Decided: June 1, 1965.


For affirmance -- Chief Justice Weintraub, and Justices Jacobs, Francis, Proctor, Hall, Schettino and Haneman. For reversal -- None. The opinion of the court was delivered by Hall, J. Proctor, J. (concurring).


Charles Henry Close, the employee involved in these workmen's compensation proceedings, was a welder, who, while working for Kordulak Bros. on a construction job in Bayonne, New Jersey, on September 9, 1959, suffered a heart attack. The nature of the attack was a coronary occlusion which resulted in a myocardial infarction. It has been conceded throughout that the incident constituted a compensable injury. He never returned to his trade and died from heart failure on August 3, 1961. During his lifetime he filed a petition seeking temporary and permanent disability compensation and after his death his widow commenced the second of the actions before us asking for the award of dependency benefits. The cases were consolidated for trial.
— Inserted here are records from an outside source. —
(* ===== verification/DeepCopyApi.v ===== *)
(** * The generated deep copies of api/v1alpha1 (zz_generated.deepcopy.go)

    The structs as they lie in memory, one [DeepCopyInto] and one [DeepCopy]
    per type, and [DeepCopyObject] for the four kinds.  What a struct denotes is
    the value of [Api] the controllers and webhooks are modelled over, so the
    theorems are what allows those to treat an object as a value. *)
From S2P Require Import Prelude Kube Api Memory DeepCopy Sample SampleMemory.

Section api.
Context `{K : Kube} `{LT : LibTypes}.

(** ** Structs in memory *)

Record ResourceRequests_m := { CPU_m : Quantity_m; Memory_m : Quantity_m; Pods_m : Z }.
Record TenantSpec_m := { Resources_m : ptr ResourceRequests_m }.
Record TenantStatus_m := {
  tPhase_m : string; tObservedGeneration_m : Z; tConditions_m : slice Condition_m }.
Record Tenant_m := {
  tTypeMeta_m : TypeMeta; tObjectMeta_m : ObjectMeta_m;
  tSpec_m : TenantSpec_m; tStatus_m : TenantStatus_m }.
Record TenantList_m := {
  tlTypeMeta_m : TypeMeta; tlListMeta_m : ListMeta_m; tlItems_m : slice Tenant_m }.
Record ServiceClaimSpec_m := { Team_m : string; Image_m : string; Replicas_m : ptr Z }.
Record ServiceClaimStatus_m := {
  cPhase_m : string; cObservedGeneration_m : Z; cConditions_m : slice Condition_m }.
Record ServiceClaim_m := {
  cTypeMeta_m : TypeMeta; cObjectMeta_m : ObjectMeta_m;
  cSpec_m : ServiceClaimSpec_m; cStatus_m : ServiceClaimStatus_m }.
Record ServiceClaimList_m := {
  clTypeMeta_m : TypeMeta; clListMeta_m : ListMeta_m; clItems_m : slice ServiceClaim_m }.

#[export] Instance zero_ResourceRequests : Zero ResourceRequests_m :=
  {| CPU_m := zero; Memory_m := zero; Pods_m := zero |}.
#[export] Instance zero_TenantSpec : Zero TenantSpec_m := {| Resources_m := zero |}.
#[export] Instance zero_TenantStatus : Zero TenantStatus_m :=
  {| tPhase_m := zero; tObservedGeneration_m := zero; tConditions_m := zero |}.
#[export] Instance zero_Tenant : Zero Tenant_m :=
  {| tTypeMeta_m := zero; tObjectMeta_m := zero; tSpec_m := zero; tStatus_m := zero |}.
#[export] Instance zero_TenantList : Zero TenantList_m :=
  {| tlTypeMeta_m := zero; tlListMeta_m := zero; tlItems_m := zero |}.
#[export] Instance zero_ServiceClaimSpec : Zero ServiceClaimSpec_m :=
  {| Team_m := zero; Image_m := zero; Replicas_m := zero |}.
#[export] Instance zero_ServiceClaimStatus : Zero ServiceClaimStatus_m :=
  {| cPhase_m := zero; cObservedGeneration_m := zero; cConditions_m := zero |}.
#[export] Instance zero_ServiceClaim : Zero ServiceClaim_m :=
  {| cTypeMeta_m := zero; cObjectMeta_m := zero; cSpec_m := zero; cStatus_m := zero |}.
#[export] Instance zero_ServiceClaimList : Zero ServiceClaimList_m :=
  {| clTypeMeta_m := zero; clListMeta_m := zero; clItems_m := zero |}.

(** A block of memory: what [new] and [make] allocate in this package, and the
    library's blocks. *)
Inductive block :=
| BLib (b : lib_block)
| BInt32 (z : Z)
| BConditions (l : list Condition_m)
| BResources (r : ResourceRequests_m)
| BTenantSpec (s : TenantSpec_m)
| BTenantStatus (s : TenantStatus_m)
| BTenant (t : Tenant_m)
| BTenants (l : list Tenant_m)
| BTenantList (l : TenantList_m)
| BClaimSpec (s : ServiceClaimSpec_m)
| BClaimStatus (s : ServiceClaimStatus_m)
| BClaim (c : ServiceClaim_m)
| BClaims (l : list ServiceClaim_m)
| BClaimList (l : ServiceClaimList_m).
Lemma uncomment_loses_tail_witness :
  exists w, run_trace (with_block loose_block) loose_block =
    [Ev (ReadFile "kustomization.yaml") (inr (with_block loose_block));
     Ev (WriteFile "kustomization.yaml" (with_block (Join block_lines nl)) 420) w] /\
    (run_result (with_block loose_block) loose_block = None <-> w = None).
Proof.
  apply (uncomment_loses_tail "kustomization.yaml" "#" block_lines ""
    before_block after_block).
  - done.
  - exact block_scannable.
  - by left.
  - vm_compute. reflexivity.
  - apply uncomment_run_runs.
  - repeat constructor.
Defined.

(** A line of 64 KiB is lost, and so is what follows it. *)
Definition long_line : string := N.iter 65536 (String Ascii.zero) "".

Example long_line_lost :
  let block := "#a" +:+ nl +:+ long_line +:+ nl +:+ "#b" in
  snd (uncomment_run block block) = "a" /\ run_result block block = None.
Proof. vm_compute. split; reflexivity. Qed.
End witnesses.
The fundamental issue, under the principles and guidelines laid down in Dwyer v. Ford Motor Co., 36 N.J. 487, 491-495 (1962), and Schiffres v. Kittatinny Lodge, Inc., 39 N.J. 139 (1963), was whether the death was causally related to the

accident or resulted rather from the mere natural progression of underlying arteriosclerotic heart disease. Judge of Compensation Stahl held causal relationship was sufficiently established, finding "that the petitioner's decedent died as a result of the injury and initial damage to his heart and the subsequent downgrade of health which continued unabatedly until the time of his death * * *." The County Court came to the same conclusion on appeal after de novo consideration of the record in the Division of Workmen's Compensation. N.J.S.A. 34:15-66; R.R. 1:2-12(a), 5:2-5(d). The award was for temporary disability compensation from the date of the accident to the date of death (less a period of six weeks during March and April 1960 when Mr. Close was permitted by his physician to engage in the light work of soldering lamp parts sitting at a bench) plus death benefits for his dependents thereafter pursuant to N.J.S.A. 34:15-13. The employer appealed to the Appellate Division. Contending that the requisite causal relationship had not been established, it urged, of course, that dependency benefits were erroneously awarded. In line with this thesis, it took the position that the permanent disability properly attributable to the accidental injury was only partial (its proofs estimated such at 25% of total) and that temporary disability compensation should not extend beyond the date within his lifetime when the condition resulting therefrom had become static.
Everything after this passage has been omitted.